A Strain is a tear in a muscle or tendon due to excessive tension through the tissue. Strains often occur at the musculotendinous junction. Muscle strains often occur during heavy lifting or during explosive, fast movements. Strains often occur at a time of muscular and neurological fatigue. Therefore, strains occur more often towards the end of sporting events. They can also be caused by an impact injury or compression. A poor warm-up by the athlete can increase the likelihood of a strain. As muscles and tendons have a better blood supply than ligaments and muscles have a greater blood supply than tendons, muscles tend to heal faster than tendons and tendons faster than ligaments.
A first-degree tear is a minor partial tear.

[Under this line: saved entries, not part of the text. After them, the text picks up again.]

Lemma write_to_read_inv s' :
  allowed nest CallWriteToRead (h t) -> lock_write_to_read (mk_lock_system l th) = Some (tt, s') ->
  lock_inv (s', upd t (less_write (with_reads (S (h_reads (h t))) (h t))) h).
Proof.
  intros [Hwr Hr] Hrun. unfold lock_write_to_read in Hrun. rewrite !run_bind in Hrun. cbn [update_lock modify sys_lock sys_threads] in Hrun.
  rewrite run_bind in Hrun. cbn [update_lock modify sys_lock sys_threads] in Hrun.
  pose proof call_holds as Hh. destruct (held_alone _ _ Hnd _ _ _ _ Hh Ht Hwr) as [E1 E2].
  eapply wake_inv; [| | |exact Hrun].
  - eapply holds_less_write; [done..|exact Hh|exact Ht|exact call_idle|exact Hwr|lia| |].
    + intros Hx. unfold less_write. cbn. by destruct (h_depth (h t)).
    + cbn zeta. replace (Z.of_nat (S (h_reads (h t)))) with (read_count l + 1) by lia. done.
  - done.
  - intros Hw. eapply attentive_quiet; [exact call_attentive|]. revert Hw. cbn. by destruct (negb _); [|destruct (want_upgrade l)].
Qed.

(** A writer that takes the lock again. *)
Lemma deeper_inv n l' :
  h_recursive (h t) = true -> h_write (h t) <> None -> (h_depth (h t) < nest)%nat -> (n <= h_reads (h t))%nat ->
  l' = set_depth (recursion_depth l + 1) (set_read_count (read_count l + Z.of_nat n - Z.of_nat (h_reads (h t))) l) ->
  lock_inv (mk_lock_system l' th, upd t (with_depth (S (h_depth (h t))) (with_reads n (h t))) h).
Proof.
  intros Hr Hwr Hd Hn ->. pose proof call_holds as Hh. split; cbn [fst snd sys_lock sys_threads].
  - eapply holds_deeper; first [exact Hh|exact Ht|exact call_idle|done].
  - eapply (attentive_writer l); first [exact Hh|exact Hwr|exact call_attentive|done].
Qed.

Lemma more_read_inv :
  (h_reads (h t) < nest)%nat -> (want_write l = false /\ want_upgrade l = false) \/ h t <> nothing ->
  lock_inv (mk_lock_system (set_read_count (read_count l + 1) l) th, upd t (with_reads (S (h_reads (h t))) (h t)) h).
Proof.
  intros Hn Hf. pose proof call_holds as Hh. eapply inv_intro; [eapply holds_more_read; [done..|exact Hh|exact Ht|left; exact call_idle|done|done|done|done]| |done|].
  - intros u. unfold upd. case_decide; [|done]. subst. by rewrite call_idle.
  - eapply attentive_mono; [exact call_attentive|done|]. intros w. apply blocked_more_reads. by eapply held_more_reads.
Qed.

Lemma read_of_recursive : h_recursive (h t) = true -> h t <> nothing.
Proof. apply recursive_holds with nest. apply (hs_ok _ _ _ _ _ call_holds). Qed.

Lemma same_counts : set_depth (recursion_depth l + 1) (set_read_count (read_count l + Z.of_nat (h_reads (h t)) - Z.of_nat (h_reads (h t))) l) =
  set_depth (recursion_depth l + 1) l.
Proof.
  pose proof (held_reads _ _ Hmany _ _ _ _ call_holds Ht). rewrite (set_read_count_id l); [done|lia|lia].
Qed.

Lemma with_reads_id (x : hold) : with_reads (h_reads x) x = x.
Proof. by destruct x. Qed.

(** The first wait of a call. *)
Lemma first_wait w p s' :
  h t = nothing -> w = WantWrite \/ w = WantRead -> resume lock_wait_time t w (mk_lock_system l th) = Some (p, s') ->
  lock_inv (s', upd t (after_wait w p (h t)) h).
Proof.
  intros Hn Hw Hrun. eapply resume_inv; [exact Ht| |apply attentive_delete, call_attentive|exact Hrun].
  eapply holds_wait; [done..|exact call_holds|exact Ht| |done]. rewrite Hn, call_idle. by destruct Hw as [->| ->].
Qed.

Some noticeable affect on function is likely although more so during high intensity activity. Mild to moderate pain will occur during contraction and stretching. The strength of the muscle may be reduced with a possible tightening of the muscles with potential swelling and tenderness with palpation. Healing can occur very quickly.
A second-degree tear is a severe partial tear. Function is impaired to a greater degree. Moderate to strong pain will occur during contraction, stretch and palpation. Muscle strength will be reduced and spasm of the affected and surrounding muscles is likely. Moderate to major swelling can occur and function will be greatly affected. Healing can take 3-6 weeks with good treatment.
A third degree tear is a total rupture. This type of injury is due to a severe over-stretching or very forceful contraction. Athletes that may be of a higher risk are Olympic weight-lifters, body builders and track and field sprinters. Signs and symptoms include severe pain (local and diffuse), loss of function, weakness, marked swelling, spasm in adjacent muscles and palpable bunching of the muscle fibres. This injury normally requires surgical intervention and can take 2-3 months or longer to recover.